Start of RECORDED INFORMATION
Lemma operation_failure_witness :
  snd (outputCallback (mkOutput 5 failing) []
         (calledOnce freshRelease None)) = Throw "boom" /\
  cleanupRef (hook (fst (outputCallback (mkOutput 5 failing) []
                           (calledOnce freshRelease None)))) =
    mkCleanupObj (VFun (mkFn 0 None)) true.
Proof.
  pose proof (operation_failure (calledOnce freshRelease None)
                (fst (cleanUpPreviousCall (calledOnce freshRelease None)))
                (mkOutput 5 failing) [] "boom" eq_refl eq_refl)
    as [Hthrow [Hhook _]].
  split; [exact Hthrow | rewrite Hhook; reflexivity].
Defined.

(** C9. When the callback returns a function, the output callback stores that
    function as the cleanup, not yet called, and what it returns to its caller
    is that same function: the caller gets no value apart from the cleanup
    itself. *)
Theorem release_only (w w1 : World) (self : OutputCallback)
  (args : list Value) (f : Fn) :
  cleanUpPreviousCall w = (w1, Normal tt) ->
  cb_run (oc_callback self) (history w1) args = Normal (VFun f) ->
  snd (outputCallback self args w) = Normal (VFun f) /\
  cleanupRef (hook (fst (outputCallback self args w))) =
    mkCleanupObj (VFun f) false.
Proof.
  intros H1 Hrun. rewrite outputCallback_eq, H1. cbv zeta. rewrite Hrun.
  split; reflexivity.
Qed.

Lemma release_only_witness :
  snd (outputCallback (mkOutput 0 freshRelease) []
         (calledOnce freshRelease None)) = Normal (VFun (mkFn 1 None)) /\
  cleanupRef (hook (fst (outputCallback (mkOutput 0 freshRelease) []
                           (calledOnce freshRelease None)))) =
    mkCleanupObj (VFun (mkFn 1 None)) false.
Proof.
  apply (release_only (calledOnce freshRelease None)
           (fst (cleanUpPreviousCall (calledOnce freshRelease None)))
           (mkOutput 0 freshRelease) [] (mkFn 1 None)); reflexivity.
Defined.

(** The claim C4 as the specification states it fails: with [cleanUpOnCall]
    off, a call whose callback returns nothing leaves the cleanup stored by
    the call before it in the ref, not yet called, and the unmount that
    follows runs it. *)
Lemma empty_result_keeps_earlier_cleanup :
  let w := calledOnce releaseOnce (onlyOnCall false) in
  let r := outputCallback (currentCallback w) [] w in
  cb_run releaseOnce (history (fst (cleanUpPreviousCall w))) [] =
    Normal VUndefined /\
  snd r = Normal VUndefined /\
  cleanupRef (hook (fst r)) = mkCleanupObj (VFun (mkFn 0 None)) false /\
  pending (cleanupRef (hook (fst r))) = true /\
  cleanups (history (fst r)) = [] /\
  cleanups (history (fst (unmount (fst r)))) = [0].
Proof. repeat split; reflexivity. Qed.

(** C4, amended.  When the callback returns [undefined], the output callback
    returns [undefined] and does not write the ref: the hook is exactly as the
    guarded cleanup of the previous call left it.  When [cleanUpOnCall] was
    set at that call, nothing is pending afterwards, and a later
    [handleCleanupObj] on the stored object runs nothing.  When it was not
    set, the cleanup object is the one from before the call. *)
Theorem empty_result_leaves_slot (w w1 : World) (self : OutputCallback)
  (args : list Value) :
  cleanUpPreviousCall w = (w1, Normal tt) ->
  cb_run (oc_callback self) (history w1) args = Normal VUndefined ->
  snd (outputCallback self args w) = Normal VUndefined /\
  hook (fst (outputCallback self args w)) = hook w1 /\
  (cleanUpOnCall (optionsRef (hook w)) = true ->
   pending (cleanupRef (hook (fst (outputCallback self args w)))) = false /\
   handleCleanupObj (cleanupRef (hook (fst (outputCallback self args w)))) =
     (cleanupRef (hook (fst (outputCallback self args w))), [], Normal tt)) /\
  (cleanUpOnCall (optionsRef (hook w)) = false ->
   cleanupRef (hook (fst (outputCallback self args w))) =
     cleanupRef (hook w)).
Proof.
  intros H1 Hrun. rewrite outputCallback_eq, H1. cbv zeta. rewrite Hrun.
  cbn [storeResult typeof ret fst snd hook].
  rewrite cleanUpPreviousCall_eq in H1.
  split; [reflexivity|]. split; [reflexivity|]. split.
  - intros Hon. rewrite Hon, handleCleanupRef_eq in H1.
    injection H1 as Hw1 _. subst w1. cbn [hook cleanupRef withCleanupRef].
    split; [|apply handleCleanupObj_idle]; apply handleCleanupObj_consumes.
  - intros Hoff. rewrite Hoff in H1. injection H1 as Hw1. subst w1.
    reflexivity.
Qed.

Lemma empty_result_leaves_slot_witness :
  snd (outputCallback (mkOutput 0 releaseOnce) []
         (calledOnce releaseOnce None)) = Normal VUndefined /\
  pending (cleanupRef (hook (fst (outputCallback (mkOutput 0 releaseOnce) []
                                    (calledOnce releaseOnce None))))) = false.
Proof.
  pose proof (empty_result_leaves_slot (calledOnce releaseOnce None)
                (fst (cleanUpPreviousCall (calledOnce releaseOnce None)))
                (mkOutput 0 releaseOnce) [] eq_refl eq_refl)
    as [Hret [_ [Hidle _]]].
  split; [exact Hret | exact (proj1 (Hidle eq_refl))].
Defined.

(** ** Dependency keys *)

Lemma objectIs_refl (a : Value) : objectIs a a = true.
Proof.
  destruct a; simpl; try reflexivity.
  - destruct b; reflexivity.
  - apply Z.eqb_refl.
  - apply String.eqb_refl.
  - apply Nat.eqb_refl.
  - apply Nat.eqb_refl.
  - apply Nat.eqb_refl.
Qed.

Lemma areHookInputsEqual_refl (xs : list Value) :
  areHookInputsEqual xs xs = true.
Proof.
  induction xs as [|x xs IH]; simpl; [reflexivity|].
  rewrite objectIs_refl, IH. reflexivity.
Qed.

Lemma objectIs_sym (a b : Value) : objectIs a b = objectIs b a.
Proof.
  destruct a, b; simpl; try reflexivity.
  - destruct b, b0; reflexivity.
  - apply Z.eqb_sym.
  - apply String.eqb_sym.
  - apply Nat.eqb_sym.
  - apply Nat.eqb_sym.
  - apply Nat.eqb_sym.
Qed.

Lemma objectIs_trans (a b c : Value) :
  objectIs a b = true -> objectIs b c = true -> objectIs a c = true.
Proof.
  destruct a, b; simpl; try discriminate; destruct c; simpl;
    try discriminate; try reflexivity.
  - destruct b, b0, b1; simpl; congruence.
  - rewrite !Z.eqb_eq. congruence.
  - rewrite !String.eqb_eq. congruence.
  - rewrite !Nat.eqb_eq. congruence.
  - rewrite !Nat.eqb_eq. congruence.
  - rewrite !Nat.eqb_eq. congruence.
Qed.

Lemma areHookInputsEqual_sym (xs ys : list Value) :
  areHookInputsEqual xs ys = areHookInputsEqual ys xs.
Proof.
  revert ys. induction xs as [|x xs IH]; destruct ys as [|y ys]; simpl;
    try reflexivity.
  rewrite objectIs_sym, IH. reflexivity.
Qed.

Lemma areHookInputsEqual_trans (xs ys zs : list Value) :
  areHookInputsEqual xs ys = true -> areHookInputsEqual ys zs = true ->
  areHookInputsEqual xs zs = true.
Proof.
  revert ys zs. induction xs as [|x xs IH]; destruct ys as [|y ys];
    destruct zs as [|z zs]; simpl; try discriminate; try reflexivity.
  rewrite !andb_true_iff. intros [Hxy Hxs] [Hyz Hys]. split.
  - exact (objectIs_trans x y z Hxy Hyz).
  - exact (IH ys zs Hxs Hys).
Qed.

(** ** Referential stability *)

(** The [useCallback] cell of a mounted hook: the closure it holds was built
    by an earlier render, and the key it holds is equal to the key of the
    latest render. *)
Lemma memoCallback_run (evs : list HostEvent) (deps0 : DependencyList)
  (w : World) :
  oc_ref (currentCallback w) < renders (hook w) ->
  areHookInputsEqual (deps_items deps0) (snd (memoCallback (hook w))) = true ->
  oc_ref (currentCallback (run evs w)) < renders (hook (run evs w)) /\
  areHookInputsEqual (deps_items (lastDeps evs deps0))
    (snd (memoCallback (hook (run evs w)))) = true.
Proof.
  revert deps0 w. induction evs as [|ev evs IH]; intros deps0 w Hlt Hkey.
  - split; assumption.
  - rewrite run_cons. destruct ev as [callback deps options|args|];
      simpl lastDeps; apply IH; unfold currentCallback in *; simpl step.
    + rewrite rerender_world. cbn [hook memoCallback renders].
      unfold useCallback.
      destruct (areHookInputsEqual (deps_items deps)
                  (snd (memoCallback (hook w)))); simpl; lia.
    + rewrite rerender_world. cbn [hook memoCallback].
      unfold useCallback.
      destruct (areHookInputsEqual (deps_items deps)
                  (snd (memoCallback (hook w)))) eqn:He.
      * exact He.
      * apply areHookInputsEqual_refl.
    + rewrite outputCallback_frame. exact Hlt.
    + rewrite outputCallback_frame. exact Hkey.
    + rewrite unmount_frame. exact Hlt.
    + rewrite unmount_frame. exact Hkey.
Qed.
End of RECORDED INFORMATION
The answer must consist of every line from the data that holds the string "split".

  split; [exact Hthrow | rewrite Hhook; reflexivity].
  split; reflexivity.
Proof. repeat split; reflexivity. Qed.
  split; [reflexivity|]. split; [reflexivity|]. split.
    split; [|apply handleCleanupObj_idle]; apply handleCleanupObj_consumes.
  split; [exact Hret | exact (proj1 (Hidle eq_refl))].
  rewrite !andb_true_iff. intros [Hxy Hxs] [Hyz Hys]. split.
  - split; assumption.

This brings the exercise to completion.